Dec 29, 2022
Even if the next economic recession is only moderate, investors must consider how their portfolios will be structured.
According to Michelle Griffith, "cash is king" when the economy is through a slump. It is preferable to be safe than sorry and bulk up financial reserves during periods of high employment since corporations are cutting down and the number of people losing their jobs is increasing.
However, there is a danger involved in selling assets to get cash in preparation for an economic recession. You risk selling too soon and finding yourself stuck with cash as the markets continue to climb. Changing your assets to ones in a strong position to withstand the effects of a recession is a more effective technique.
Because of this, it is always a good idea to maintain a certain portion of your investment portfolio in cash or highly liquid products, such as a money market mutual fund.
Consumer discretionary stocks often see significant price increases when the economy is doing well. They are referred to as cyclical stocks because profits and losses in this stock category depend on the ups and downs of economic cycles and confidence levels among consumers.
Stocks of defensive companies operating in non-cyclical industries, such as utilities and consumer staples, tend to be immune to the ups and downs of the market. Holding defensive stocks might benefit your portfolio when the economy is in a downturn.
It doesn't matter how badly the economy is doing; people will always need to eat and use toilet paper. As a result, sales of consumer staples such as food, drinks, and home items remain mostly unaffected by economic downturns. A recession does not significantly affect the level of demand for utilities, which helps utilities outperform stock sectors during a period of economic contraction.

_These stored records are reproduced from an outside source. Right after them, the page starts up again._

(* ===== verification/Spans.v ===== *)
(** * Spans to events: the two telemetry adapters

    [internal/otel] reads a finished SDK span, the collector processor a pipeline span
    ([processor/mapping.go], [processor/attributes.go]).  A span of either library is
    the record of what its accessors report, so nothing is assumed of the libraries;
    what the two report of one span is [same_span].  The semantic-convention key names
    are the constants of the semconv package both adapters import. *)
From S2P Require Import Prelude GoText GoTime GoFloat FloatBounds Event Fingerprint Anomaly Trust Policy Store Engine Semconv.

Open Scope string_scope.
Open Scope Z_scope.

(** go.opentelemetry.io/otel/semconv, the keys the adapters use. *)
Class SemconvKeys := {
  ServiceNameKey : string;
  DeploymentEnvironmentNameKey : string;
  HTTPRequestMethodKey : string;
  DBSystemNameKey : string;
  ServicePeerNameKey : string;
  DBNamespaceKey : string;
  ServerAddressKey : string;
}.

(** The span kinds and status codes both libraries name; [Other] is any other value. *)
Inductive OTelKind : Type :=
| SpanKindUnspecified | SpanKindInternal | SpanKindServer | SpanKindClient
| SpanKindProducer | SpanKindConsumer | SpanKindOther (n : Z).
Inductive OTelStatus : Type := StatusCodeUnset | StatusCodeOk | StatusCodeError | StatusCodeOther (n : Z).

Definition attrActorID : string := "trustvian.actor.id".
Definition attrActorType : string := "trustvian.actor.type".
Definition attrIdentityConfidence : string := "trustvian.identity.confidence".
Definition attrOperationCategory : string := "trustvian.operation.category".

(** [time.Millisecond] as a float64. *)
Definition millisecond : float := 1000000%float.

(** ** internal/otel *)
Module Otel.
Section keys.
Context `{SemconvKeys}.

(** [attribute.Value]: its type and what each of its accessors returns. *)
Inductive Type_ : Type :=
| BOOL | INT64 | FLOAT64 | STRING | BOOLSLICE | INT64SLICE | FLOAT64SLICE | STRINGSLICE | OTHER.
Record Value : Type := {
  Type_of : Type_;
  AsBool : bool; AsInt64 : Z; AsFloat64 : float; AsString : string;
  AsSlice : Z; (* the identity of the slice the slice accessors return *)
  String_ : string;
}.

(** [sdktrace.ReadOnlySpan]. *)
Record ReadOnlySpan : Type := {
  Name : string;
  SpanKind : OTelKind;
  StartTime : time;
  EndTime : time;
  Attributes : list (string * Value);
  StatusCode : OTelStatus;
  SpanContext_TraceID : string;
  SpanContext_SpanID : string;
  Parent_IsValid : bool;
  Parent_SpanID : string;
  Resource : option (list (string * Value)); (* nil, or its attributes *)
}.

Definition attributeValue (v : Value) : attr :=
  match Type_of v with
  | BOOL => ABool (AsBool v)
  | INT64 => AInt64 (AsInt64 v)
  | FLOAT64 => AFloat64 (AsFloat64 v)
  | STRING => AString (AsString v)
  | BOOLSLICE | INT64SLICE | FLOAT64SLICE | STRINGSLICE => AOther (AsSlice v)
  | OTHER => AString (String_ v)
  end.

Definition attributeMap (kvs : list (string * Value)) : gmap string attr :=
  foldl (fun m kv => <[fst kv := attributeValue (snd kv)]> m) ∅ kvs.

In a paper published in 2021, experts from the NBER said that "the health care industry is stable across the economic cycle." "When counties undergo more severe economic downturns, it appears that employment in the healthcare industry actually increases,"
The method of investing known as dollar-cost averaging involves making consistent purchases of a predetermined quantity of an asset, regardless of the asset's price at the time of purchase.
Recessions provide excellent chances to use a strategy known as dollar-cost averaging since it allows investors to purchase shares at lower prices over time. You may use $ cost average with fresh money, or you can set dividends to automatically reinvest in security, which would serve same goal. Both of these options are available to you.
According to Katz, "in order to safeguard a portfolio during a downturn, investors should look for quality across all asset classes." Quality investments will have a low beta, a good investment return, and minimal leverage, among other characteristics.
He refers to firms like this as "all-weather businesses" since their success is not contingent on the rate at which the economy grows. Businesses that rely heavily on recurring income streams, such as subscription-based sales models, have a lower sensitivity to economic fluctuations.
According to him, you should steer clear of businesses with huge debt burdens since they could have difficulties paying their debts if their sales and cash flows fall. If credit conditions and lending standards were to tighten, they might also have difficulty refinancing debt before its expiry.
Investors should avoid buying growth equities when the economy is showing signs of potentially entering a recession. According to Nakadi, "Growth equities, particularly loss-making corporations that are related to strong growth potential, perform poorly during recessions." Instead, you should give greater thought to assets that provide income and equities that pay dividends.
Your investment portfolio will benefit from having the top dividend companies as a buffer against market downturns. A corporation may keep paying dividends even if its stock price drops. According to Griffith, "dividends may be an indication of strength and give a mechanism to dollar cost average during periods of market volatility."
During a recession, it may be beneficial for fund investors to transition into actively managed funds. After making adjustments for risk and fees, the majority of actively managed funds outperformed their counterparts by 4.5 to 6.1 percentage points each year in declining markets, according to research.